CANMORE – The Canmore Rocky Mountain Half Marathon, one of the Bow Valley's trademark sporting events, reaches its 25th anniversary next Sunday, Sept. 12 and organizers have re-imagined the scenic course for its milestone.
Year after year, the popular event, which also features 10 and five-kilometre courses, attracts thousands of out-of-towners to the mountain town, but it still embraces a familiar family-like atmosphere between athletes and organizers.
"It is a community event and we certainly take pride in the fact that we launched and sustained one of the signature events in the town where I live and have lived for 30 years," said Paul Carrick, the half marathon's founder.
"We're right up there with Folk Fest and the Highland Games and there isn't a reason to think this race won't go on for another 75 years."
Back in 1995, Carrick, a life-long runner, realized Canmore's lack of a big annual race and wanted to develop a fresh new tradition, which turned into the inaugural marathon and eight-km. Approximately 600 people signed up in 1995, and during a good year, the event will have 2,000 runners.
Described as a happy and stressful time of year for Carrick, the event has had its positive impacts and misadventures throughout a quarter of a century of operating.

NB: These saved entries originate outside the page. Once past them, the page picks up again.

Lemma Verify_None r : Verify r = None ↔ ∃ op d, reproduces r op d.
Proof.
  unfold Verify, Recompute. split.
  - destruct (ri_operations (rc_inputs r)) as [[|op [|]]|] eqn:Eo; cbn [default id]; try done.
    unfold default, id. destruct (RevisionCompatible (rc_ver r)) eqn:Er; [|done]. cbn [negb].
    set (d := AuthorizeSet _ op). destruct (inputs_digest (rc_inputs r)) as [want|] eqn:Ed; [|done].
    rewrite !check_seq_None, !guard_None. intros (H1 & H2 & H3 & H4). exists op, d.
    apply negb_false_iff, digest_Equal_eq in H1. apply orb_false_iff in H2 as [H2 H2']. go_bool.
    apply same_strings_eq in H4; [|done]. split; try done. by rewrite Ed, H1.
  - intros (op & d & [Ho Hr -> Hd Hv Hre Hu]). rewrite Ho. cbn [default id]. unfold default, id. rewrite Hr. cbn [negb].
    unfold default, id in *. rewrite Hd, !check_seq_None, !guard_None. rewrite Hv, Hre, Hu.
    rewrite !String.eqb_refl, Nat.eqb_refl, (proj2 (digest_Equal_eq _ _) eq_refl).
    by rewrite (proj2 (same_strings_eq _ _ (Nat.eqb_refl _)) eq_refl).
Qed.

(** The inputs a call records. *)
Definition requirement_digest (opts : RecordOptions) : option Digest :=
  r ← ro_requirement opts; match req_Digest r with inl d => Some d | inr _ => None end.
Definition inputs_of (grants : option (list Grant)) (op : Operation) (opts : RecordOptions) : RecordInputs :=
  mkInputs (Some (default [] grants)) (Some [op]) (ro_context opts) (ro_sources opts) (requirement_digest opts).

Lemma RecordWith_inl grants op opts r :
  RecordWith grants op opts = Some (inl r) → record grants op opts (requirement_digest opts) = inl r.
Proof.
  unfold RecordWith, requirement_digest. destruct (_ ≫= context_Validate) as [|]; [done|].
  destruct (match ro_sources opts with Some _ => _ | None => _ end) as [[e|]|]; cbn; try done.
  destruct (ro_requirement opts) as [q|]; cbn; [|by intros [= ->]]. by destruct (req_Digest q); intros [= ->].
Qed.

(** The record of inputs that survive the canonical form, in full. *)
Lemma record_frozen grants op opts j text :
  let i := inputs_of grants op opts in
  inputs_ok i → inputs_json i = Some j → CanonicalJSON j = inl text →
  let f := freeze_inputs i in
  let d := AuthorizeSet (default [] (ri_grants f)) (freeze_operation op) in
  record grants op opts (requirement_digest opts) =
    inl (mkRecord CLCRevision RecordLang f (DigestOfCanonical text) (d_unresolved d) (d_verdict d) (d_reason d)) ∧
  inputs_digest f = inl (DigestOfCanonical text).
Proof.
  intros i Hok Hj Ht f d. split.
  - unfold record. fold (inputs_of grants op opts). fold i. rewrite Hj, Ht.
    rewrite (CanonicalJSON_document j text Ht) by (by apply (io_range i Hok)). cbn [mbind option_bind].
    rewrite (into_inputs_json i j Hok Hj). reflexivity.
  - destruct (refresh_inputs i j Hok Hj) as (j' & Hj' & Hr). apply CanonicalJSON_ok in Ht as (Hv & _ & ->).
    destruct (Hr 0 Hv) as (Hv' & He' & Hw & _). apply inputs_digest_inl. exists j', (writeCanonicalJSON j).
    split; [done|]. split; [|done]. apply CanonicalJSON_ok. by rewrite Hw.
Qed.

Approximately 30,000 runners have participated in more than two decades and Carrick said a number of people make it to the pilgrimage.
"As a matter of fact, we have some intensely competitive 80 year olds in the event and there's a cluster of 75-85-year-old women from Calgary who've been racing against each other for 40, 50 years, and they come out to our race every year," he said.
One long-time runner is Canmore's Duncan Marsden, who's won the half marathon and 10-km races more times than he can count.
He'll be running in the 10-km again this year, which is his first in-person race since COVID-19.
"These are the things I think people have missed," said Marsden. "Race directors did their best with virtual races, but it's not the same; you're racing it with people and against people and it brings that whole spirit of seeing people and accomplishing something together and then celebrating it at the end.
"The other thing about the course that is really nice is you often do a sort of loop and then double back to a point where you were at before, so if you're near the front like I usually am, some of the athletes who are farther back in the course really help cheer you on. I always tell my kids the most tired part of my body is my neck because I'm nodding at people when they cheer me on, it makes my neck ache by the end of the race."
The course, which is mostly flat with some hills, is on about 70 per cent gravel and 30 per cent asphalt.
With the passage of time, the race adjusted to showcase a shorter main event for athletes.
"In truth, Canmore doesn't really have a good marathon route," said Carrick. "We transitioned it to a half marathon (and 10- and five-km) because we have a gorgeous half marathon course and it's also less of a demand on volunteers."
As Canmore grows and continues to bring in more visitors to the area, the new version of the course, which still starts and finishes at Centennial Park, is designed to avoid traffic and pedestrians.
"Instead of running through the busy streets we're sticking to south Canmore ... so we've eliminated some asphalt, we've gotten away from the busy streets and we anticipate there will be far fewer conflicts between cars and runners and increased the views," Carrick said.
A mandate from the beginning has been funding goes toward a charity, and this year, the Embrace International Foundation, which works with special needs children in east Africa, Central America and Canada, is the main funding beneficiary of the event.
Founded by Carrick, Embrace International Foundation replaces charity CAUSE Canada's overseas programming, which is where funds went to in the previous 24 years.
"We also work locally, and in partnership with the Rotary Club of Canmore, Embrace International Foundation helped to pay for therapy rooms for autistic and special needs children at both the middle school and elementary school here in Canmore, and the charity unilaterally built a therapy room for autistic children with the Stoney Educational Authority," said Carrick.
A full list of COVID-19 protocols is listed on the event's website, canmorehalfmarathon.ca.